Female inmates sterilized in California prisons without approval:
Doctors under contract with the California Department of Corrections and Rehabilitation sterilized nearly 150 female inmates from 2006 to 2010 without required state approvals, the Center for Investigative Reporting has found.
At least 148 women received tubal ligations in violation of prison rules during those five years – and there are perhaps 100 more dating back to the late 1990s, according to state documents and interviews.
From 1997 to 2010, the state paid doctors $147,460 to perform the procedure, according to a database of contracted medical services for state prisoners.
The women were signed up for the surgery while they were pregnant and housed at either the California Institution for Women in Corona or Valley State Prison for Women in Chowchilla, which is now a men’s prison.
Former inmates and prisoner advocates maintain that prison medical staff coerced the women, targeting those deemed likely to return to prison in the future….
The allegations echo those made nearly a half-century ago, when forced sterilizations of prisoners, the mentally ill and the poor were commonplace in California. State lawmakers officially banned such practices in 1979.
Dorothy Roberts: What We Talk About When We Talk About Reproductive Rights
In contemporary America there is a prevalent belief that poor black women shouldn’t have children. And that their having children is the cause of black people’s problems, well, indeed, of America’s problems. I think for a long time the denigration of black women’s reproduction was just ignored by mainstream feminists because they had the image of the white mother in mind. Even though there are restrictions on white mothers, it’s a fundamentally different kind of regulation. And then there are other feminists who are so wedded to abortion rights as the most important issue and to abortion as the be all and end all of reproductive freedom that there s a resistance to seeing coercive birth control policies as also being oppressive. They don’t get that distributing Norplant and Depo-Provera in poor communities and telling women, “This is what you should use,” could be oppressive.

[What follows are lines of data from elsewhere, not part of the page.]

Lemma offends_visit tree n v : offends tree n v -> v ∈ visit_node (_prescan_aliases tree) n.
Proof.
  destruct tables_nodup as (Hni & Hnt & Hnk).
  intros [l fs|l fs|l pre text lc fc lv fv post He|k l arg fs|l fs name asname la fa reason Ha Hr|l fs module reason Hr|l fs asname la fa Ha|l fs asname la fa Ha
         |l fs name asname la fa reason Ha Hr|l lf ff fs|l lf lt ft ff fs|attr reason l id li fi fs Hr Hb|l func fs arg lk fk reason Hf Hk Hr]; cbn [visit_node].
  - by apply list_elem_of_singleton.
  - by apply list_elem_of_singleton.
  - apply fstring_spec. eauto 12.
  - by apply list_elem_of_singleton.
  - apply list_elem_of_omap. exists (la, name, asname). split; [by apply names_spec; eauto|]. cbn [fst snd].
    by apply lookup_reason_spec in Hr as ->.
  - apply elem_of_app. right. apply elem_of_app. left.
    assert (str_or (Some module) "" = module) as -> by (by destruct module). apply lookup_reason_spec in Hr as ->; [|done]. by apply list_elem_of_singleton.
  - apply elem_of_app. left. apply list_elem_of_omap. exists (la, "annotations", asname). split; [by apply names_spec; eauto|done].
  - apply elem_of_app. right. apply elem_of_app. right. apply elem_of_app. left. apply list_elem_of_omap. exists (la, "metadata", asname).
    split; [by apply names_spec; eauto|done].
  - do 3 (apply elem_of_app; right). apply list_elem_of_omap. exists (la, name, asname). split; [by apply names_spec; eauto|]. cbn [fst snd].
    by apply lookup_reason_spec in Hr as ->.
  - apply elem_of_app. left. by apply list_elem_of_singleton.
  - apply elem_of_app. right. apply elem_of_app. left. by apply list_elem_of_singleton.
  - apply typing_attr_spec. eauto 12.
  - do 3 (apply elem_of_app; right). assert (is_subprocess_call (_prescan_aliases tree) (func :: fs) = true) as -> by (apply subprocess_call_spec; eauto).
    apply list_elem_of_omap. eexists. split; [exact Hk|]. cbn. by apply lookup_reason_spec in Hr as ->.
Qed.

(** * Properties *)

(** The linter reports, line by line and without duplicates, exactly the offending
    forms of the syntax tree and the calls its text rules look for outside strings and
    comments; a file that cannot be parsed is one violation. *)
Theorem lint_exact parse tokens source :
  match parse source with
  | SyntaxErr lineno msg => check_source parse tokens source = [(line_of lineno, "SyntaxError: " +:+ msg)]
  | Parsed tree =>
      let violations := check_source parse tokens source in
      NoDup violations /\ Sorted line_le violations /\
      forall v, v ∈ violations <-> (exists n, n ∈ walk tree /\ offends tree n v) \/ text_offends (_mask_strings_and_comments tokens source) v
  end.
Proof.
  unfold check_source. destruct (parse source) as [tree|lineno msg]; [|done]. cbv zeta.
  destruct (dedup_spec [] (found tokens tree source)) as [Hn Hs]. split; [by rewrite sort_perm|]. split; [apply sort_sorted|]. intros v.
  rewrite sort_perm. unfold _dedup. rewrite Hs. unfold found. rewrite elem_of_app, text_violations_spec, elem_of_visit.
  assert ((exists m, m ∈ walk tree /\ v ∈ visit_node (_prescan_aliases tree) m) <-> exists n, n ∈ walk tree /\ offends tree n v) as ->.
  { split; [|intros (n & Hw & Ho); exists n; split; [done|by apply offends_visit]].
    intros (m & Hw & (k & Hk & Ho)%visit_offends). exists k. split; [|done]. by eapply walk_trans. }
  split; [by intros [H _]|]. intros H. split; [done|]. apply not_elem_of_nil.
Qed.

A perfect example is sterilization. In the seventies, a group of feminists opposed waiting periods and rigid informed consent procedures for sterilization. Women of color said, “Let’s put limits on sterilization because doctors are guilty of abuse.” But this just didn’t register with some of the mainstream reproductive rights groups that had been pushing for greater access to sterilization for white, middle-class women. While poor black women were, in some cases, forcibly sterilized, sometimes without their knowledge, let alone consent, white women had a hard time getting sterilized. There were all sorts of formulas to figure out if you should allow a white woman to be sterilized. This exemplifies how diametrically opposed the experience of the struggle for reproductive rights has been for these two groups.